(* ===== verification/_CoqProject ===== *)
-Q . S2P
Prelude.v
PyInt.v
PyFloat.v
FloatRepr.v
Utf8.v
Config.v
Models.v
ItemStore.v
ItemStoreSpec.v
SubmissionLog.v
App.v
Codec.v
JsonText.v
Http.v
(* ===== verification/FloatRepr.v ===== *)
(** * FloatRepr: Python's [repr] of a float

    Python writes a float with [float.__repr__], which [str()] and
    [json.dumps] also use. CPython computes it as
    [PyOS_double_to_string(x, 'r', 0, Py_DTSF_ADD_DOT_0)]:
    - [_Py_dg_dtoa] in mode 0 gives the shortest digit string that reads
      back as [x]; among strings of that length it gives the one closest
      to [x];
    - [format_float_short] lays the digits out. It uses exponent notation
      when the decimal point position [decpt] is [<= -4] or [> 16], as in
      [1e-05] and [1e+16]. Otherwise it uses fixed notation, with [.0]
      added to an integer, as in [100.0] and [0.0001].

    [shortest_digits] searches the lengths 1 to 17 in order. A decimal of
    [n] digits reads back as [x] when it lies in the interval of reals that
    round to [x]. That interval contains [x], so if one [n]-digit decimal
    does, the [n]-digit decimal just below or just above [x] does too. The
    search therefore tries those two at each length, keeps those that read
    back ([PyFloat.decimal_to_float]), and takes the closer one, the even
    one on a tie. Seventeen digits always read back for a double. *)

From Stdlib Require Import ZArith String Ascii PrimFloat SpecFloat FloatOps FloatAxioms.
From stdpp Require Import strings pretty list.
From S2P Require Import Prelude PyInt PyFloat.

Open Scope Z_scope.

(** ** Digits *)

(** [z] without its trailing zeros, and how many were removed. *)
Fixpoint strip_zeros (fuel : nat) (z : Z) : Z * Z :=
  match fuel with
  | O => (z, 0)
  | S fuel' =>
      if decide (z <> 0 /\ z mod 10 = 0) then
        let '(z', k) := strip_zeros fuel' (z / 10) in (z', k + 1)
      else (z, 0)
  end.

(** The digit string [_Py_dg_dtoa] returns has no trailing zero: the
    value [D * 10^E] with them moved into the exponent. A zero is removed
    per division by 10, so [log2 |D| + 1] rounds are enough. *)
Definition normal_digits (D E : Z) : Z * Z :=
  let '(D', k) := strip_zeros (S (Z.to_nat (Z.log2 (Z.abs D)))) D in (D', E + k).

(** The exact value [m * 2^e] of a finite double as [num / den]. *)
Definition exact_ratio (m : positive) (e : Z) : Z * Z :=
  if decide (0 <= e) then (Zpos m * 2 ^ e, 1) else (Zpos m, 2 ^ (- e)).

(** The number of decimal digits of a positive integer. *)
Definition ndigits (z : Z) : Z := Z.of_nat (String.length (pretty z)).

(** [decpt]: the [k] with [10^(k-1) <= num/den < 10^k]. The digit counts
    of [num] and [den] give it up to one. *)
Definition decimal_point (num den : Z) : Z :=
  let k := ndigits num - ndigits den in
  let ge := if decide (0 <= k) then num >=? den * 10 ^ k else num * 10 ^ (- k) >=? den in
  if ge then k + 1 else k.

(** [m * 2^e] scaled to [n] digits: [q <= m * 2^e * 10^(n - decpt) < q + 1]
    with [q], the remainder [r] over the divisor [b], and the exponent
    [E = decpt - n] of the last digit. *)
Definition scaled (m : positive) (e : Z) (n : Z) : Z * Z * Z * Z :=
  let '(num, den) := exact_ratio m e in
  let decpt := decimal_point num den in
  let a := num * 10 ^ Z.max 0 (n - decpt) in
  let b := den * 10 ^ Z.max 0 (decpt - n) in
  (a / b, a mod b, b, decpt - n).
(* ===== verification/Utf8.v ===== *)
(** * Utf8: the bytes of a body and the characters of a [str]

    [json.loads] on the bytes of a request body first picks an encoding
    with [json.detect_encoding] (a byte-order mark, or the zero bytes
    that UTF-16 and UTF-32 put in the first four bytes, else UTF-8) and
    decodes with the error handler [surrogatepass]: a lone surrogate is
    accepted as a character, any other malformed input raises
    [UnicodeDecodeError]. Starlette's [JSONResponse] encodes its text with
    [.encode("utf-8")], which refuses a lone surrogate.

    A character is its code point, a [Z]. A Python [str] is kept, where
    the development needs a [string] (names, descriptions, the [JStr] of
    a JSON value), as the generalized UTF-8 of its code points: UTF-8,
    with a surrogate written as the three bytes UTF-8 would give it. That
    is what CPython itself writes with [surrogatepass], and it keeps every
    [str], lone surrogates included. *)

From Stdlib Require Import ZArith String Ascii.
From stdpp Require Import base list strings.
From S2P Require Import Prelude.

Open Scope Z_scope.

(** ** Bytes *)

Definition byte (c : ascii) : Z := Z.of_nat (nat_of_ascii c).
Definition of_byte (z : Z) : ascii := ascii_of_nat (Z.to_nat z).

Definition is_cont (c : ascii) : bool := bool_decide (128 <= byte c < 192).
Definition cont (c : ascii) : Z := byte c - 128.

Definition is_surrogate (cp : Z) : bool := bool_decide (55296 <= cp <= 57343).
Definition is_high_surrogate (cp : Z) : bool := bool_decide (55296 <= cp <= 56319).
Definition is_low_surrogate (cp : Z) : bool := bool_decide (56320 <= cp <= 57343).

(** ** UTF-8 *)

(** The UTF-8 decoder; with [sp] ([surrogatepass]) the three-byte form of
    a surrogate is accepted. A lead byte fixes the length; the sequence
    must be of continuation bytes and give a code point of that length
    (no overlong form), at most [0x10FFFF]. [None] is the
    [UnicodeDecodeError]. *)
Fixpoint utf8_decode (sp : bool) (cs : list ascii) : option (list Z) :=
  match cs with
  | [] => Some []
  | c0 :: r =>
      let b0 := byte c0 in
      if decide (b0 < 128) then (b0 ::.) <$> utf8_decode sp r
      else if decide (194 <= b0 <= 223) then
        match r with
        | c1 :: r1 =>
            if is_cont c1 then ((b0 - 192) * 64 + cont c1 ::.) <$> utf8_decode sp r1 else None
        | [] => None
        end
      else if decide (224 <= b0 <= 239) then
        match r with
        | c1 :: c2 :: r2 =>
            let cp := (b0 - 224) * 4096 + cont c1 * 64 + cont c2 in
            if is_cont c1 && is_cont c2 && bool_decide (2048 <= cp) && (sp || negb (is_surrogate cp))
            then (cp ::.) <$> utf8_decode sp r2 else None
        | _ => None
        end
      else if decide (240 <= b0 <= 244) then
        match r with
        | c1 :: c2 :: c3 :: r3 =>
            let cp := (b0 - 240) * 262144 + cont c1 * 4096 + cont c2 * 64 + cont c3 in
            if is_cont c1 && is_cont c2 && is_cont c3 && bool_decide (65536 <= cp <= 1114111)
            then (cp ::.) <$> utf8_decode sp r3 else None
        | _ => None
        end
      else None
  end.

(** The bytes of one code point in (generalized) UTF-8. *)
Definition encode_cp (cp : Z) : list ascii :=
  if decide (cp < 128) then [of_byte cp]
  else if decide (cp < 2048) then [of_byte (192 + cp / 64); of_byte (128 + cp mod 64)]
  else if decide (cp < 65536) then
    [of_byte (224 + cp / 4096); of_byte (128 + (cp / 64) mod 64); of_byte (128 + cp mod 64)]
  else [of_byte (240 + cp / 262144); of_byte (128 + (cp / 4096) mod 64);
        of_byte (128 + (cp / 64) mod 64); of_byte (128 + cp mod 64)].

Definition wtf8_encode (cps : list Z) : list ascii := cps ≫= encode_cp.

(** [str.encode("utf-8")]: [None] is the [UnicodeEncodeError] of a lone
    surrogate. *)
Definition utf8_encode (cps : list Z) : option (list ascii) :=
  if existsb is_surrogate cps then None else Some (wtf8_encode cps).

(** The [str] a [string] of the development holds. *)
Definition chars_of (s : string) : option (list Z) := utf8_decode true (list_ascii_of_string s).

(** The [string] that holds a [str]. *)
Definition string_of_chars (cps : list Z) : string := string_of_list_ascii (wtf8_encode cps).

(** ** UTF-16 and UTF-32 *)

Inductive Endian := LE | BE.

Definition unit16 (e : Endian) (a b : ascii) : Z :=
  match e with LE => byte b * 256 + byte a | BE => byte a * 256 + byte b end.

(** The UTF-16 decoder with [surrogatepass]: a surrogate pair is joined,
    a lone surrogate is kept; an odd last byte is truncated data. *)
Fixpoint utf16_decode (e : Endian) (cs : list ascii) : option (list Z) :=
  match cs with
  | [] => Some []
  | a :: b :: r =>
      let u := unit16 e a b in
      match r with
      | a' :: b' :: r' =>
          let u' := unit16 e a' b' in
          if is_high_surrogate u && is_low_surrogate u'
          then ((u - 55296) * 1024 + (u' - 56320) + 65536 ::.) <$> utf16_decode e r'
          else (u ::.) <$> utf16_decode e r
      | _ => (u ::.) <$> utf16_decode e r
      end
  | [_] => None
  end.

(** The UTF-32 decoder with [surrogatepass]: a unit beyond [0x10FFFF], or
    a truncated one, is an error. *)
Fixpoint utf32_decode (e : Endian) (cs : list ascii) : option (list Z) :=
  match cs with
  | [] => Some []
  | a :: b :: c :: d :: r =>
      let u := match e with
               | LE => unit16 LE c d * 65536 + unit16 LE a b
               | BE => unit16 BE a b * 65536 + unit16 BE c d
               end in
      if decide (u <= 1114111) then (u ::.) <$> utf32_decode e r else None
  | _ => None
  end.

(** ** [json.detect_encoding] and the decoding of a body *)

Inductive Encoding := Utf8 | Utf8Sig | Utf16 | Utf16Of (e : Endian) | Utf32 | Utf32Of (e : Endian).

Definition bytes_of (l : list Z) : list ascii := of_byte <$> l.

Definition starts_with (p cs : list ascii) : bool := bool_decide (p `prefix_of` cs).

(** [detect_encoding(b)] (Lib/json/__init__.py). *)
Definition detect_encoding (b : list ascii) : Encoding :=
  if starts_with (bytes_of [0; 0; 254; 255]) b || starts_with (bytes_of [255; 254; 0; 0]) b then Utf32
  else if starts_with (bytes_of [254; 255]) b || starts_with (bytes_of [255; 254]) b then Utf16
  else if starts_with (bytes_of [239; 187; 191]) b then Utf8Sig
  else match b with
       | b0 :: b1 :: b2 :: b3 :: _ =>
           if decide (byte b0 = 0) then (if decide (byte b1 = 0) then Utf32Of BE else Utf16Of BE)
           else if decide (byte b1 = 0) then
             (if decide (byte b2 = 0 /\ byte b3 = 0) then Utf32Of LE else Utf16Of LE)
           else Utf8
       | [b0; b1] =>
           if decide (byte b0 = 0) then Utf16Of BE
           else if decide (byte b1 = 0) then Utf16Of LE
           else Utf8
       | _ => Utf8
       end.

(** [b.decode(detect_encoding(b), 'surrogatepass')]. The codecs [utf-16]
    and [utf-32] read the byte-order mark and drop it, as [utf-8-sig]
    drops its signature. *)
Definition decode_bytes (b : list ascii) : option (list Z) :=
  match detect_encoding b with
  | Utf8 => utf8_decode true b
  | Utf8Sig => utf8_decode true (drop 3 b)
  | Utf16 => utf16_decode (if starts_with (bytes_of [255; 254]) b then LE else BE) (drop 2 b)
  | Utf16Of e => utf16_decode e b
  | Utf32 => utf32_decode (if starts_with (bytes_of [255; 254; 0; 0]) b then LE else BE) (drop 4 b)
  | Utf32Of e => utf32_decode e b
  end.

(** ** Lemmas *)

Lemma byte_of_byte z : 0 <= z < 256 -> byte (of_byte z) = z.
Proof.
  intros Hz. unfold byte, of_byte. rewrite nat_ascii_embedding by lia. lia.
Qed.

Lemma of_byte_byte c : of_byte (byte c) = c.
Proof. unfold byte, of_byte. rewrite Nat2Z.id. apply ascii_nat_embedding. Qed.

Lemma byte_range c : 0 <= byte c < 256.
Proof. unfold byte. pose proof (nat_ascii_bounded c). lia. Qed.

(** A scalar value or a surrogate: what a [str] holds. *)
Definition code_point (cp : Z) : Prop := 0 <= cp <= 1114111.

(** Decoding one encoded code point in front of more bytes. *)
Lemma utf8_decode_encode_cp cp rest :
  code_point cp ->
  utf8_decode true (encode_cp cp ++ rest) = (cp ::.) <$> utf8_decode true rest.
Proof.
  unfold code_point, encode_cp. intros Hcp.
  repeat case_decide; cbn [app utf8_decode]; rewrite ?byte_of_byte by zlia;
    repeat first [rewrite decide_True by zlia | rewrite decide_False by zlia]; cbn; [done|..];
    unfold is_cont, cont; rewrite ?byte_of_byte by zlia; rewrite ?bool_decide_true by zlia;
    cbn; do 2 f_equal; zlia.
Qed.

(** Decoding inverts the encoding of any [str]. *)
Lemma utf8_decode_wtf8 cps : Forall code_point cps -> utf8_decode true (wtf8_encode cps) = Some cps.
Proof.
  induction 1 as [|cp cps Hcp _ IH]; [done|].
  change (wtf8_encode (cp :: cps)) with (encode_cp cp ++ wtf8_encode cps).
  by rewrite utf8_decode_encode_cp, IH.
Qed.

Lemma encode_cp_1 c0 : byte c0 < 128 -> encode_cp (byte c0) = [c0].
Proof. intros H. unfold encode_cp. rewrite decide_True by done. by rewrite of_byte_byte. Qed.

Lemma encode_cp_2 c0 c1 :
  194 <= byte c0 <= 223 -> is_cont c1 = true -> encode_cp ((byte c0 - 192) * 64 + cont c1) = [c0; c1].
Proof.
  unfold is_cont, cont. intros H0 H1%bool_decide_eq_true_1. unfold encode_cp.
  rewrite decide_False, decide_True by lia.
  replace (192 + _ / 64) with (byte c0) by zlia. replace (128 + _ mod 64) with (byte c1) by zlia.
  by rewrite !of_byte_byte.
Qed.

Lemma encode_cp_3 c0 c1 c2 :
  224 <= byte c0 <= 239 -> is_cont c1 = true -> is_cont c2 = true ->
  2048 <= (byte c0 - 224) * 4096 + cont c1 * 64 + cont c2 ->
  encode_cp ((byte c0 - 224) * 4096 + cont c1 * 64 + cont c2) = [c0; c1; c2].
Proof.
  unfold is_cont, cont. intros H0 H1%bool_decide_eq_true_1 H2%bool_decide_eq_true_1 H3. unfold encode_cp.
  rewrite decide_False, decide_False, decide_True by lia.
  replace (224 + _ / 4096) with (byte c0) by zlia. replace (128 + (_ / 64) mod 64) with (byte c1) by zlia.
  replace (128 + _ mod 64) with (byte c2) by zlia. by rewrite !of_byte_byte.
Qed.

Lemma encode_cp_4 c0 c1 c2 c3 :
  240 <= byte c0 <= 244 -> is_cont c1 = true -> is_cont c2 = true -> is_cont c3 = true ->
  65536 <= (byte c0 - 240) * 262144 + cont c1 * 4096 + cont c2 * 64 + cont c3 ->
  encode_cp ((byte c0 - 240) * 262144 + cont c1 * 4096 + cont c2 * 64 + cont c3) = [c0; c1; c2; c3].
Proof.
  unfold is_cont, cont. intros H0 H1%bool_decide_eq_true_1 H2%bool_decide_eq_true_1 H3%bool_decide_eq_true_1 H4.
  unfold encode_cp. rewrite !decide_False by lia.
  replace (240 + _ / 262144) with (byte c0) by zlia. replace (128 + (_ / 4096) mod 64) with (byte c1) by zlia.
  replace (128 + (_ / 64) mod 64) with (byte c2) by zlia. replace (128 + _ mod 64) with (byte c3) by zlia.
  by rewrite !of_byte_byte.
Qed.

Lemma wtf8_encode_cons cp cps : wtf8_encode (cp :: cps) = encode_cp cp ++ wtf8_encode cps.
Proof. reflexivity. Qed.

(** Encoding inverts a successful decoding: the bytes of a [string] are
    those of the [str] it holds. *)
Lemma wtf8_utf8_decode sp cs cps : utf8_decode sp cs = Some cps -> wtf8_encode cps = cs.
Proof.
  remember (length cs) as n eqn:Hn. revert cs cps Hn.
  induction n as [n IH] using lt_wf_ind. intros cs cps Hn.
  destruct cs as [|c0 r]; [by intros [= <-]|]. cbn [utf8_decode].
  repeat case_decide;
    repeat match goal with
    | |- (if ?b then _ else None) = Some _ -> _ => destruct b eqn:Hb; [|done]
    | |- match ?r with _ => _ end = Some _ -> _ => destruct r
    end;
    try done;
    match goal with |- cons ?cp <$> utf8_decode sp ?rest = Some _ -> _ =>
      destruct (utf8_decode sp rest) as [k|] eqn:Hk; [|done]; intros [= <-];
      rewrite wtf8_encode_cons, (IH (length rest) ltac:(cbn in Hn; lia) rest k eq_refl Hk)
    end; try rewrite !andb_true_iff in Hb.
  - rewrite encode_cp_1; [reflexivity|lia].
  - rewrite encode_cp_2; [reflexivity|lia|assumption].
  - destruct Hb as [[[? ?] ?%bool_decide_eq_true_1] _]. rewrite encode_cp_3; [reflexivity|lia|assumption..].
  - destruct Hb as [[[? ?] ?] ?%bool_decide_eq_true_1]. rewrite encode_cp_4; [reflexivity|lia|assumption..|lia].
Qed.

Lemma encode_cp_nonzero cp : code_point cp -> cp <> 0 -> Forall (fun c => byte c <> 0) (encode_cp cp).
Proof.
  unfold code_point, encode_cp. intros Hcp H0.
  repeat case_decide; repeat constructor; rewrite byte_of_byte; zlia.
Qed.

Lemma wtf8_encode_nonzero cps :
  Forall code_point cps -> Forall (fun cp => cp <> 0) cps -> Forall (fun c => byte c <> 0) (wtf8_encode cps).
Proof.
  induction 1 as [|cp cps Hcp _ IH]; intros Hnz; [constructor|]. apply Forall_cons in Hnz as [Hnz1 Hnz2].
  rewrite wtf8_encode_cons. apply Forall_app. split; [by apply encode_cp_nonzero|by apply IH].
Qed.

Lemma not_prefix_bytes_of z l c0 rest :
  byte c0 <> z -> 0 <= z < 256 -> starts_with (bytes_of (z :: l)) (c0 :: rest) = false.
Proof.
  intros Hne Hz. unfold starts_with. apply bool_decide_eq_false_2. intros [k Hk].
  injection Hk as Hc _. apply Hne. rewrite Hc. by apply byte_of_byte.
Qed.

(** A text that starts with an ASCII character and has no NUL is read as
    UTF-8. *)
Lemma detect_encoding_utf8 c0 rest :
  0 < byte c0 < 128 -> Forall (fun c => byte c <> 0) rest -> detect_encoding (c0 :: rest) = Utf8.
Proof.
  intros H0 Hr. unfold detect_encoding.
  rewrite !not_prefix_bytes_of by lia. cbn [orb].
  destruct rest as [|b1 [|b2 [|b3 rest']]]; [done|..];
    repeat match goal with H : Forall _ (_ :: _) |- _ => apply Forall_cons in H as [? H] end;
    rewrite ?decide_False by (intros ?; lia || naive_solver); reflexivity.
Qed.

(** The body bytes of a [str] that starts with an ASCII character and
    has no NUL decode back to it. *)
Lemma decode_bytes_wtf8 cp cps :
  0 < cp < 128 -> Forall code_point cps -> Forall (fun c => c <> 0) cps ->
  decode_bytes (wtf8_encode (cp :: cps)) = Some (cp :: cps).
Proof.
  intros Hcp Hv Hnz. unfold decode_bytes.
  assert (He : encode_cp cp = [of_byte cp]) by (unfold encode_cp; by rewrite decide_True by lia).
  rewrite wtf8_encode_cons, He. cbn [app]. rewrite detect_encoding_utf8.
  - change (of_byte cp :: wtf8_encode cps) with ([of_byte cp] ++ wtf8_encode cps).
    rewrite <- He, <- wtf8_encode_cons.
    apply utf8_decode_wtf8. constructor; [unfold code_point; lia|done].
  - rewrite byte_of_byte; lia.
  - by apply wtf8_encode_nonzero.
Qed.

(** A decoded [str] holds code points. *)
Lemma utf8_decode_code_points sp cs cps : utf8_decode sp cs = Some cps -> Forall code_point cps.
Proof.
  unfold code_point. remember (length cs) as n eqn:Hn. revert cs cps Hn.
  induction n as [n IH] using lt_wf_ind. intros cs cps Hn.
  destruct cs as [|c0 r]; [by intros [= <-]|]. cbn [utf8_decode]. pose proof (byte_range c0).
  repeat case_decide;
    repeat match goal with
    | |- (if ?b then _ else None) = Some _ -> _ => destruct b eqn:Hb; [|done]
    | |- match ?r with _ => _ end = Some _ -> _ => destruct r
    end;
    try done;
    match goal with |- cons ?cp <$> utf8_decode sp ?rest = Some _ -> _ =>
      destruct (utf8_decode sp rest) as [k|] eqn:Hk; [|done]; intros [= <-];
      constructor; [|exact (IH (length rest) ltac:(cbn in Hn; lia) rest k eq_refl Hk)]
    end;
    unfold is_cont, cont in *; rewrite ?andb_true_iff in *; repeat match goal with H : _ /\ _ |- _ => destruct H end;
    repeat match goal with H : bool_decide _ = true |- _ => apply bool_decide_eq_true_1 in H end;
    repeat match goal with c : ascii |- _ => pose proof (byte_range c); clear c end; lia.
Qed.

####

Give the number of lines in the material above that contain the word "mark", and add nothing.

> _Your solution_:
2